Imunocompromised patients with HHV-6 encephalitis have a ratio of CSF/blood viral load >1, whereas children with encephalitis due to primary infection have ratios of <1

Berzero et al. of the University of Pavia, Italy, evaluated all 926 patients at their institution who were tested for HHV-6 DNA in the cerebrospinal fluid (CSF) and/or blood over a decade: 45 tested positive. Of the 17 immunocompetent patients, 4 were diagnosed with HHV-6 encephalitis, all of whom were infants younger than 3 years old. Of the 28 immunocompromised hosts, 7 were diagnosed with HHV-6 encephalitis: most were adults (two were teenagers) and in all cases the encephalitis was caused by reactivation of the virus.

The authors compared the ratio of viral load in the CSF to the viral load in the blood: they found that this “HHV-6 CSF/blood replication ratio” was >1 in 6/7 of the immunocompromised patients, whereas it was <1 in all 4/4 immunocompetent patients. They conclude that the detection of a CSF/blood replication ratio >1 represents a specific feature of immunocompromised patients with encephalitis.

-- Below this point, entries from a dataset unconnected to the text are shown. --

Definition HASH_ADD_INT (h : list (xcb_window_t * nat)) (key : xcb_window_t) (p : nat) :
  list (xcb_window_t * nat) :=
  h ++ [(key, p)].

Definition HASH_DEL (h : list (xcb_window_t * nat)) (p : nat) : list (xcb_window_t * nat) :=
  filter (fun e => negb (Nat.eqb (snd e) p)) h.

(** [find_win] (win.c:1834-1843). *)
Definition find_win (ps : session_t) (id : xcb_window_t) : result (option nat) :=
  if id =? 0 then Ok None
  else
    match HASH_FIND_INT (windows ps) id with
    | None => Ok None
    | Some p =>
        match get_win (window_stack ps) p with
        | None => Crash
        | Some w =>
            _ <- assert (negb (winstate_eqb (state w) WSTATE_DESTROYING)) ;;
            Ok (Some p)
        end
    end.

(** [find_toplevel] (win.c:1851-1863): the first window of the table,
    in the order of [HASH_ITER2], whose client window is [id]. *)
Fixpoint find_toplevel_iter (stack : list win) (h : list (xcb_window_t * nat))
  (id : xcb_window_t) : result (option nat) :=
  match h with
  | [] => Ok None
  | (_, p) :: h' =>
      match get_win stack p with
      | None => Crash
      | Some w =>
          _ <- assert (negb (winstate_eqb (state w) WSTATE_DESTROYING)) ;;
          if client_win w =? id then Ok (Some p) else find_toplevel_iter stack h' id
      end
  end.

Definition find_toplevel (ps : session_t) (id : xcb_window_t) : result (option nat) :=
  if id =? 0 then Ok None else find_toplevel_iter (window_stack ps) (windows ps) id.

(** ** Leader resolution (win.c:1148-1169) *)

Section Leader.

(** [WIN_GET_LEADER_MAX_RECURSION] is a macro of win.h, which is not
    among the sources. *)
Variable WIN_GET_LEADER_MAX_RECURSION : Z.

(** [win_get_leader_raw].  The recursion of the C function is the
    recursion on [fuel]; [None] means the fuel ran out before the call
    returned. *)
Fixpoint win_get_leader_raw (fuel : nat) (ps : session_t) (p : nat) (recursions : Z) :
  option (result (session_t * xcb_window_t)) :=
  match fuel with
  | O => None
  | S fuel' =>
      match get_win (window_stack ps) p with
      | None => Some Crash
      | Some w =>
          if (cache_leader w =? 0) && (negb (client_win w =? 0) || negb (leader w =? 0))
          then
            let cl := if leader w =? 0 then client_win w else leader w in
            let ps1 := with_win ps p (set_cache_leader cl) in
            if negb (cl =? 0) && negb (cl =? client_win w) then
              match find_toplevel ps1 cl with
              | Crash => Some Crash
              | Ok None => Some (Ok (ps1, cl))
              | Ok (Some wp) =>
                  if WIN_GET_LEADER_MAX_RECURSION <? recursions
                  then Some (Ok (ps1, XCB_NONE))
                  else
                    match win_get_leader_raw fuel' ps1 wp (recursions + 1) with
                    | None => None
                    | Some Crash => Some Crash
                    | Some (Ok (ps2, l)) =>
                        Some (Ok (with_win ps2 p (set_cache_leader l), l))
                    end
              end
            else Some (Ok (ps1, cl))
          else Some (Ok (ps, cache_leader w))
      end
  end.

(** Fuel that is enough for a call at depth [recursions]. *)
Definition leader_fuel (recursions : Z) : nat :=
  S (Z.to_nat (WIN_GET_LEADER_MAX_RECURSION + 1 - recursions)).

(** [clear_cache_win_leaders] (win.c:59-63). *)
Definition clear_cache_win_leaders (ps : session_t) : session_t :=
  set_window_stack (map (set_cache_leader XCB_NONE) (window_stack ps)) ps.

End Leader.

(** [win_unmark_client] (win.c:823-832): the client window is cleared;
    the event mask it sets on the server is not modelled.  The leader
    cache is left as it is. *)
Definition win_unmark_client (ps : session_t) (p : nat) : session_t :=
  with_win ps p (set_client_win XCB_NONE).

(** ** Window life cycle (win.c:893-1055, 1452-1644, 1671-1807) *)

(** The reply of [xcb_get_window_attributes], as far as it is read. *)
Record window_attributes := { wa_class : window_class; wa_map_state : map_state_t }.

Definition class_eqb (a b : window_class) : bool :=
  match a, b with
  | XCB_WINDOW_CLASS_INPUT_OUTPUT, XCB_WINDOW_CLASS_INPUT_OUTPUT
  | XCB_WINDOW_CLASS_INPUT_ONLY, XCB_WINDOW_CLASS_INPUT_ONLY => true
  | _, _ => false
  end.

(** [win_def] of [add_win], with the fields [add_win] fills in; [p] is
    the address [cmalloc] returned. *)
Definition win_def (p : nat) (wid : xcb_window_t) (a : window_attributes) : win :=
  {| ptr := p;
     id := wid;
     a_class := wa_class a;
     a_map_state := wa_map_state a;
     g_width := 0;
     g_height := 0;
     state := WSTATE_UNMAPPED;
     in_openclose := true;
     ever_damaged := false;
     reg_ignore_valid := false;
     window_type := WINTYPE_UNKNOWN;
     focused := false;
     client_win := XCB_NONE;
     leader := XCB_NONE;
     cache_leader := XCB_NONE;
     opacity := 0%float;
     opacity_tgt := 0%float;
     has_opacity_prop := false;
     opacity_prop := OPAQUE |}.

(** [new->next = *p; *p = new] for [p = w->prev]: [new] goes right
    above the node [pw]. *)
Fixpoint insert_above (pw : nat) (new : win) (l : list win) : list win :=
  match l with
  | [] => [new]
  | w :: l' => if Nat.eqb (ptr w) pw then new :: w :: l' else w :: insert_above pw new l'
  end.

(** [*w->prev = w->next], after the [reg_ignore] of [w->next] has been
    invalidated. *)
Fixpoint unlink (p : nat) (l : list win) : list win :=
  match l with
  | [] => []
  | w :: l' =>
      if Nat.eqb (ptr w) p then
        match l' with
        | [] => []
        | n :: l'' => set_reg_ignore_valid false n :: l''
        end
      else w :: unlink p l'
  end.

(** [add_win].  [a] is the reply to [xcb_get_window_attributes] ([None]
    when the request failed) and [damage_error] says whether
    [xcb_damage_create_checked] failed. *)
Definition add_win (ps : session_t) (wid prev : xcb_window_t)
  (a : option window_attributes) (damage_error : bool) : result session_t :=
  if wid =? overlay ps then Ok ps
  else
    duplicated_win <- find_win ps wid ;;
    match duplicated_win, a with
    | Some _, _ => Ok ps
    | None, None => Ok ps
    | None, Some a =>
        match wa_map_state a with
        | XCB_MAP_STATE_UNVIEWABLE => Ok ps
        | _ =>
            let new := win_def (next_ptr ps) wid a in
            if negb (class_eqb (a_class new) XCB_WINDOW_CLASS_INPUT_ONLY) && damage_error
            then Ok ps
            else
              stack <-
                (if prev =? 0 then Ok (new :: window_stack ps)
                 else
                   match HASH_FIND_INT (windows ps) prev with
                   | None => Crash
                   | Some pw =>
                       match get_win (window_stack ps) pw with
                       | None => Crash
                       | Some _ => Ok (insert_above pw new (window_stack ps))
                       end
                   end) ;;
              Ok {| o := o ps;
                    window_stack := stack;
                    windows := HASH_ADD_INT (windows ps) wid (next_ptr ps);
                    redirected := redirected ps;
                    active_win := active_win ps;
                    overlay := overlay ps;
                    next_ptr := S (next_ptr ps) |}
        end
    end.

(** [finish_unmap_win]; the images it releases are not modelled. *)
Definition finish_unmap_win (ps : session_t) (p : nat) : session_t :=
  with_win ps p
    (fun w => set_state WSTATE_UNMAPPED
                (set_reg_ignore_valid false (set_ever_damaged false w))).

(** [finish_destroy_win]: the node leaves the stack and is freed. *)
Definition finish_destroy_win (ps : session_t) (p : nat) : result session_t :=
  match get_win (window_stack ps) p with
  | None => Crash
  | Some w =>
      let ps :=
        if negb (winstate_eqb (state w) WSTATE_UNMAPPED) then finish_unmap_win ps p else ps in
      let ps := set_window_stack (unlink p (window_stack ps)) ps in
      Ok (match active_win ps with
          | Some q => if Nat.eqb q p then set_active_win None ps else ps
          | None => ps
          end)
  end.

(** [finish_map_win]. *)
Definition finish_map_win (ps : session_t) (p : nat) : session_t :=
  with_win ps p (fun w => set_state WSTATE_MAPPED (set_in_openclose false w)).

Definition not_fading (st : winstate_t) : bool :=
  winstate_eqb st WSTATE_MAPPED || winstate_eqb st WSTATE_UNMAPPED.

(** [win_check_fade_finished]. *)
Definition win_check_fade_finished (ps : session_t) (p : nat) : result session_t :=
  match get_win (window_stack ps) p with
  | None => Crash
  | Some w =>
      if not_fading (state w) then
        _ <- assert (PrimFloat.eqb (opacity_tgt w) (opacity w)) ;;
        Ok ps
      else if PrimFloat.eqb (opacity w) (opacity_tgt w) then
        match state w with
        | WSTATE_UNMAPPING => Ok (finish_unmap_win ps p)
        | WSTATE_DESTROYING => finish_destroy_win ps p
        | WSTATE_MAPPING => Ok (finish_map_win ps p)
        | WSTATE_FADING => Ok (with_win ps p (set_state WSTATE_MAPPED))
        | _ => Crash
        end
      else Ok ps
  end.

(** [win_skip_fading]. *)
Definition win_skip_fading (ps : session_t) (p : nat) : result session_t :=
  match get_win (window_stack ps) p with
  | None => Crash
  | Some w =>
      if not_fading (state w) then
        _ <- assert (PrimFloat.eqb (opacity_tgt w) (opacity w)) ;;
        Ok ps
      else
        win_check_fade_finished (with_win ps p (set_opacity (opacity_tgt w))) p
  end.

Section Lifecycle.

Variable win_is_focused_real : session_t -> win -> bool.

(** [win_set_focused] reaches [win_update_focused] for the window and
    for the windows of its group, which depends on the rule matcher and
    on win.h; its effect on the session is a parameter.  What the proofs
    use of it is [registry_frame] below. *)
Variable win_set_focused : session_t -> nat -> bool -> session_t.

(** The part of [map_win] between the geometry reply and the change of
    state (win.c:1713-1761): client window detection, focus, the
    opacity property and the shadow, all read from the X server. *)
Variable map_win_refresh : session_t -> nat -> session_t.

(** [unmap_win]; [_w] is [*_w], [None] for a null pointer. *)
Definition unmap_win (ps : session_t) (_w : option nat) (destroy : bool) : result session_t :=
  let target_state := if destroy then WSTATE_DESTROYING else WSTATE_UNMAPPING in
  match _w with
  | None => Ok ps
  | Some p =>
      match get_win (window_stack ps) p with
      | None => Crash
      | Some w =>
          if negb destroy && class_eqb (a_class w) XCB_WINDOW_CLASS_INPUT_ONLY then Ok ps
          else
            _ <- assert (negb (winstate_eqb (state w) WSTATE_DESTROYING && negb destroy)) ;;
            if winstate_eqb (state w) target_state then Ok ps
            else
              let ps := if destroy then set_windows (HASH_DEL (windows ps) p) ps else ps in
              if winstate_eqb (state w) WSTATE_UNMAPPED
                 || class_eqb (a_class w) XCB_WINDOW_CLASS_INPUT_ONLY
              then (if negb destroy then Ok ps else finish_destroy_win ps p)
              else
                let ps := win_set_focused ps p false in
                let ps :=
                  with_win ps p
                    (fun w => set_state target_state
                                (set_a_map_state XCB_MAP_STATE_UNMAPPED w)) in
                let ps :=
                  with_win ps p
                    (fun w => set_in_openclose destroy
                                (set_opacity_tgt
                                   (win_calc_opacity_target win_is_focused_real ps w) w)) in
                if negb (redirected ps) then win_skip_fading ps p else Ok ps
      end
  end.

(** [map_win]; [g] is the reply to [xcb_get_geometry] (width and
    height), [None] when the request failed. *)
Definition map_win (ps : session_t) (p : nat) (g : option (Z * Z)) : result session_t :=
  match get_win (window_stack ps) p with
  | None => Crash
  | Some w =>
      if class_eqb (a_class w) XCB_WINDOW_CLASS_INPUT_ONLY then Ok ps
      else
        _ <- assert (negb (winstate_eqb (state w) WSTATE_DESTROYING)) ;;
        if negb (winstate_eqb (state w) WSTATE_UNMAPPED)
           && negb (winstate_eqb (state w) WSTATE_UNMAPPING)
        then Ok ps
        else
          ps <- (if winstate_eqb (state w) WSTATE_UNMAPPING
                 then win_skip_fading ps p else Ok ps) ;;
          match g with
          | None => Ok ps
          | Some (width, height) =>
              let ps :=
                with_win ps p
                  (fun w => set_a_map_state XCB_MAP_STATE_VIEWABLE
                              (set_g_height height (set_g_width width w))) in
              let ps := map_win_refresh ps p in
              let ps := with_win ps p (set_state WSTATE_MAPPING) in
              let ps :=
                with_win ps p
                  (fun w => set_ever_damaged false
                              (set_opacity_tgt
                                 (win_calc_opacity_target win_is_focused_real ps w) w)) in
              if negb (redirected ps) then win_skip_fading ps p else Ok ps
          end
  end.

MRI changes in an HSCT patients with encephalitis are often delayed. Panels A-C represent MRI 3 days after symptom onset with no abnormal findings on axial FLAIR and coronal T2-weighted images with motion artifacts. 16 days after symptom onset, a marked hyperintensity was evident at the level of the left temporo-mesial region with swelling of the amygdala and ipsilateral insular cortex, panels D-F.

For one HHV-6 patient, no abnormal findings were detected on MRI 3 days after initial symptom onset (Fig 1A-C). It was only an MRI 16 days later that revealed abnormalities (Figure 1D-F). Thus, a negative brain MRI performed shortly after symptom onset does not rule out HHV-6 encephalitis.

Finally, the authors detected inherited chromosomally-integrated HHV-6 (iciHHV-6) in 7/926 (0.8%) of all patients tested, a proportion similar to that in the general population (Pellett 2012).